- WHAT TO WORK ON: Report the count of lines with "Some" in the data below, and no other words.

(Saved entries)
--------------------
(** The kernel after the tick, before rescheduling. *)
Record ticked (k : kernel) (qs : gmap Z (list Z)) (k1 : kernel) (qs1 : gmap Z (list Z)) : Prop := {
  tk_sleep : exists l lw lr, qs !! sleepq k = Some l /\ qs1 !! sleepq k = Some lr
    /\ tick_delta (delta (quetab k) l) = (lw, delta (quetab k1) lr)
    /\ (forall t, t ∈ lw -> exists e, thrtab k !! t = Some e /\ asleep (tstate e)
         /\ thrtab k1 !! t = Some (set_state THRREADY e))
    /\ (forall t, t ∉ lw -> thrtab k1 !! t = thrtab k !! t);
  tk_other : forall q, q <> readylist k -> q <> sleepq k -> qs1 !! q = qs !! q;
  tk_current : thrcurrent k1 = thrcurrent k;
  tk_sems : semtab k1 = semtab k;
  tk_rl : readylist k1 = readylist k;
  tk_sq : sleepq k1 = sleepq k;
}.

Section handler.
Context {G R : kernel -> kernel -> Prop}.
Implicit Types (k : kernel) (qs : gmap Z (list Z)).

(** The first key of the sleep queue counts down. *)
Lemma Kpl_countdown k qs t l :
  Kpl None k qs -> qs !! sleepq k = Some (t :: l) -> 1 < kk (quetab k) t ->
  Kpl None (set_quetab (upd_key (quetab k) t (kk (quetab k) t - 1)) k) qs.
Proof.
  intros H El Hk. pose proof (pl_rep _ _ _ _ _ _ _ H) as Hrep.
  pose proof (qs_valid _ _ _ _ t Hrep El ltac:(set_solver)) as Hv.
  pose proof (qs_intab _ _ _ Hrep Hv) as Hi. pose proof (queue_nodup _ _ _ _ _ H El) as Hnd.
  apply NoDup_cons in Hnd as [Hnd _]. destruct Hv as [Hv1 Hv2].
  pose proof (qs_upd_key _ _ t (kk (quetab k) t - 1) Hv2 Hrep) as Hrep'.
  pose proof (pl_ne _ _ _ _ _ _ _ H) as Hne.
  destruct H as [H1 H2 H3 H4 H5 H6 H7 H8 H9 H10 H11 H12]. split; try done.
  - destruct H4 as (lr & Er & Hd). exists lr. split; [done|]. eapply descending_ext; [|done].
    intros u Hu. simpl. apply kk_upd_key_ne. intros <-. apply Hne.
    eapply (qs_disj _ _ Hrep _ _ _ _ t Er El); [done|set_solver].
  - exists (t :: l). split; [done|]. destruct H5 as (l0 & El0 & [Hf Hs]). rewrite El in El0.
    injection El0 as <-. rewrite keysum_cons in Hs. inversion_clear Hf as [|? ? Ht Hf'].
    assert (Hl : forall u, u ∈ l -> kk (upd_key (quetab k) t (kk (quetab k) t - 1)) u = kk (quetab k) u).
    { intros u Hu. apply kk_upd_key_ne. congruence. }
    split; simpl quetab.
    + constructor; [rewrite kk_upd_key, decide_True by done; lia|].
      rewrite Forall_forall in *. intros u Hu. rewrite Hl by done. auto.
    + rewrite keysum_cons, kk_upd_key, decide_True, (keysum_ext (quetab k)) by done. lia.
Qed.

(** The part of [clkhandler] that looks at the sleep queue. *)
Lemma kwp_tick (Q : unit -> kernel -> kernel -> Prop) k0 k qs :
  Kpl None k qs ->
  (forall k1 qs1, ticked k qs k1 qs1 -> Kpl None k1 qs1 ->
     (exists tab' thr', k1 = set_quetab tab' (set_thrtab thr' k)) -> Q tt k0 k1) ->
  kwp G R Q (tick_sleepq (sleepq k)) k0 k.
Proof.
  intros HP HQ. pose proof (pl_rep _ _ _ _ _ _ _ HP) as Hrep.
  destruct (Kpl_sq _ _ _ HP) as (l & El & Hok).
  assert (Hself : exists tab' thr', k = set_quetab tab' (set_thrtab thr' k))
    by (exists (quetab k), (thrtab k); by destruct k).
  unfold tick_sleepq.
  eapply kwp_qread; [exact (qs_nonempty _ _ _ _ Hrep El)|]. destruct l as [|t l]; cbv iota.
  { kstep. apply (HQ k qs); [|done|done]. split; try done. exists [], [], [].
    split_and!; try done. intros t Ht. set_solver. }
  pose proof (qs_each _ _ Hrep _ _ El) as Hqr. destruct (qrep_head _ _ _ Hqr) as (eh & Eh & Hh).
  simpl in Hh. destruct (qs_intab _ _ t Hrep) as [et Et]; [by eapply (qs_valid _ _ _ _ t Hrep El); left|].
  assert (Hkt : qkey et = kk (quetab k) t) by (unfold kk, keyof; by rewrite Et).
  pose proof (sleep_delta_ok _ _ Hok) as Hd. inversion_clear Hd as [|? ? Hdt _].
  assert (Hi : i32 (qkey et - 1) = kk (quetab k) t - 1) by (rewrite Hkt; apply i32_id; unfold is_i32; lia).
  set (v := kk (quetab k) t - 1) in *. set (k1 := set_quetab (upd_key (quetab k) t v) k).
  eapply kwp_qcall.
  { unfold quehead. rewrite Eh. simpl. rewrite Hh, Et. simpl.
    rewrite set_key_eq by (by exists et). simpl. rewrite Hi. reflexivity. }
  fold k1. destruct (Z.leb_spec v 0) as [Hle|Hgt].
  - unfold wakeup. kstep. change (sleepq k1) with (sleepq k). cbn [wakeup_loop].
    assert (Hrep1 : qs_rep (quetab k1) qs).
    { apply qs_upd_key; [|done]. by eapply (qs_valid _ _ _ _ t Hrep El); left. }
    eapply kwp_qread; [exact (qs_nonempty _ _ _ _ Hrep1 El)|]. cbv iota.
    eapply kwp_qread; [eapply firstkey_spec, qs_each; [exact Hrep1|exact El]|].
    assert (Hkv : kk (quetab k1) t = v) by (unfold k1; simpl; rewrite kk_upd_key, decide_True; done || by exists et).
    rewrite Hkv. destruct (Z.leb_spec v 0); [|lia].
    eapply (kwp_wake_first _ _ _ k qs t l); [done..|]. intros k2 qs2 Hw.
    pose proof Hw as [(tab2 & thr2 & E2) A2 A3 A4 A5 A6 A7].
    assert (Hsq : sleepq k = sleepq k2) by (by rewrite E2). rewrite Hsq.
    pose proof (queue_nodup _ _ _ _ _ HP El) as Hnd0. apply NoDup_cons in Hnd0 as [Hnd Hnd'].
    eapply (kwp_wakeup_loop _ _ _ k2 qs2 l); [done|by rewrite <- Hsq| |].
    { exact (NoDup_range_length (t :: l) NTHREAD (queue_nodup _ _ _ _ _ HP El) (qr_range _ _ _ Hqr)). }
    intros lw lr k3 qs3 -> Hw3 Hzero Hhd.
    assert (Hall : wokenup k qs (t :: lw) lr k3 qs3).
    { apply (wokenup_trans _ _ [t] (lw ++ lr) k2 qs2 lw lr); [done|done|].
      intros i Hi' ->%list_elem_of_singleton. apply Hnd. set_solver. }
    destruct Hall as [C1 C2 C3 C4 C5 C6 C7]. apply (HQ k3 qs3); [|done|done].
    assert (Hkeep : forall i, i ∈ lw ++ lr -> kk (quetab k2) i = kk (quetab k) i).
    { intros i Hi'. apply A5. intros ->%list_elem_of_singleton. done. }
    split; [|done|by destruct C1 as (? & ? & ->)..].
    exists (t :: lw ++ lr), (t :: lw), lr. split_and!; try done.
    simpl. fold v. destruct (Z.leb_spec v 0); [|lia].
    assert (Hex : expire (delta (quetab k) (lw ++ lr)) = (lw, delta (quetab k) lr)).
    { apply expire_split.
      - rewrite Forall_forall in *. intros i Hi'. rewrite <- Hkeep by set_solver. auto.
      - destruct lr as [|i lr]; [done|]. rewrite <- Hkeep by set_solver. done. }
    unfold delta in Hex |- *. rewrite Hex. f_equal. apply list_fmap_ext. intros j i Hj. f_equal.
    symmetry. apply C5. apply list_elem_of_lookup_2 in Hj.
    intros Hin. apply elem_of_cons in Hin as [->|Hin]; [apply Hnd; set_solver|].
    apply NoDup_app in Hnd' as (_ & Hdis & _). by apply (Hdis i).
  - kstep. apply (HQ k1 qs); [|by apply (Kpl_countdown k qs t l); [..|lia]|].
    + split; try done. exists (t :: l), [], (t :: l). split_and!; try done.
      * simpl. fold v. destruct (Z.leb_spec v 0); [lia|]. rewrite kk_upd_key, decide_True by (done || by exists et).
        do 2 f_equal. apply list_fmap_ext. intros j i Hj. f_equal. symmetry. apply kk_upd_key_ne.
        pose proof (queue_nodup _ _ _ _ _ HP El) as Hnd. apply NoDup_cons in Hnd as [Hnd _].
        intros ->. apply Hnd. by eapply list_elem_of_lookup_2.
      * intros i Hin. set_solver.
    + exists (upd_key (quetab k) t v), (thrtab k). by destruct k.
Qed.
--------------------
- WRITTEN SOLUTION: 4